What you will do:
Only one number is wanted: the count of lines in the records below that hold the word "object".

***

(** * The connect proxy: [web/src/app/api/connect/route.ts]

    A shallow embedding of the route handler [POST] and the properties
    its specification states about it.

    The handler is an [async] function whose body is one [try]/[catch].
    It reads two values of [process.env], performs one [fetch], reads the
    body of the answer and builds a [NextResponse].  The embedding keeps
    this shape: a small monad carries the ambient context (environment
    variables and the upstream service), the trace of observable effects
    (outbound calls and console lines) and JavaScript exceptions. *)

From Stdlib Require Import String Ascii List ZArith Bool Lia.
From Stdlib Require Import DecimalString.
From Stdlib Require Import Floats.PrimFloat.
Import ListNotations.
Local Open Scope string_scope.
#[local] Set Warnings "-register-all".

(** ** JavaScript data *)

(** The values [JSON.parse] can produce.  A number is an IEEE-754 double.
    An object is its list of own properties in insertion order. *)
Inductive Json : Type :=
| JNull
| JBool (b : bool)
| JNum (n : float)
| JStr (s : string)
| JArr (items : list Json)
| JObj (props : list (string * Json)).

(** A JavaScript expression of type [T | undefined] is an [option T],
    [None] standing for [undefined]. *)
Definition undefined {A : Type} : option A := None.

(** A thrown value.  Every value thrown in the handler, and every
    rejection of the platform functions it awaits, is an [Error] object. *)
Record JsError : Type := mkJsError { err_name : string; err_message : string }.

Definition Error (message : string) : JsError := mkJsError "Error" message.
Definition TypeError (message : string) : JsError := mkJsError "TypeError" message.
Definition SyntaxError (message : string) : JsError := mkJsError "SyntaxError" message.

(** How an evaluation (or an awaited promise) ends. *)
Inductive Completion (A : Type) : Type :=
| Normal (a : A)
| Throw (e : JsError).
Arguments Normal {A} a.
Arguments Throw {A} e.

(** [!v] for [v : string | undefined]: only [undefined] and the empty
    string are falsy. *)
Definition truthy (v : option string) : bool :=
  match v with
  | None => false
  | Some s => negb (s =? "")
  end.

(** [`${v}`] for [v : string | undefined]. *)
Definition template (v : option string) : string :=
  match v with
  | None => "undefined"
  | Some s => s
  end.

(** [`${n}`] for an integral number. *)
Definition template_int (n : Z) : string := NilZero.string_of_int (Z.to_int n).

(** The own property [name] of an object, if it has one.  The keys of a
    JavaScript object are distinct, so at most one entry matches. *)
Fixpoint own_property (name : string) (props : list (string * Json)) : option Json :=
  match props with
  | [] => undefined
  | (k, v) :: rest => if k =? name then Some v else own_property name rest
  end.

(** [data.name] for a value [data] that came out of [JSON.parse], and a
    [name] that no built-in prototype defines (the handler reads
    [dailyRoom] and [dailyToken]).  Reading a property of [null] throws;
    primitives and arrays answer [undefined]. *)
Definition get_property (data : Json) (name : string) : Completion (option Json) :=
  match data with
  | JNull =>
      Throw (TypeError ("Cannot read properties of null (reading '" ++ name ++ "')"))
  | JObj props => Normal (own_property name props)
  | _ => Normal undefined
  end.

(** [JSON.stringify(v)] for a value made of JSON data.  A JSON text is
    represented by the value it denotes, so serialising changes a value
    only where the text cannot carry it: a number that is not finite is
    written [null], and negative zero is written [0]. *)
Fixpoint JSON_stringify (v : Json) : Json :=
  match v with
  | JNum n =>
      if is_finite n then (if is_zero n then JNum zero else JNum n) else JNull
  | JArr items => JArr (map JSON_stringify items)
  | JObj props => JObj (map (fun kv => (fst kv, JSON_stringify (snd kv))) props)
  | _ => v
  end.

(** What [JSON.stringify] writes for the properties of an object literal:
    a property whose value is [undefined] is left out. *)
Fixpoint serialized (props : list (string * option Json)) : list (string * Json) :=
  match props with
  | [] => []
  | (k, Some v) :: rest => (k, JSON_stringify v) :: serialized rest
  | (_, None) :: rest => serialized rest
  end.

(** ** The platform: [fetch], [Response], [NextResponse], [console] *)

(** The [init] argument of [fetch]; its body is a JSON text. *)
Record RequestInit : Type := mkRequestInit {
  method : string;
  headers : list (string * string);
  body : Json
}.

(** The [Response] a [fetch] resolves with.  [text] and [json] are the
    completions of awaiting [response.text()] and [response.json()]. *)
Record Response : Type := mkResponse {
  status : Z;
  statusText : string;
  text : Completion string;
  json : Completion Json
}.

(** [response.ok]: the status is in the range 200-299. *)
Definition ok (response : Response) : bool :=
  (200 <=? status response)%Z && (status response <=? 299)%Z.

(** How awaiting [fetch(...)] ends. *)
Inductive FetchOutcome : Type :=
| Resolved (response : Response)
| Rejected (e : JsError).

(** What [NextResponse.json(value, { status })] hands to the caller: the
    status and the JSON text of [value]. *)
Record NextResponse : Type := mkNextResponse {
  res_status : Z;
  res_body : Json
}.

(** Observable effects of a run, oldest first. *)
Inductive Event : Type :=
| EvFetch (url : string) (init : RequestInit) (outcome : FetchOutcome)
| EvConsoleError (label : string) (error : JsError).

***

The completed task:
5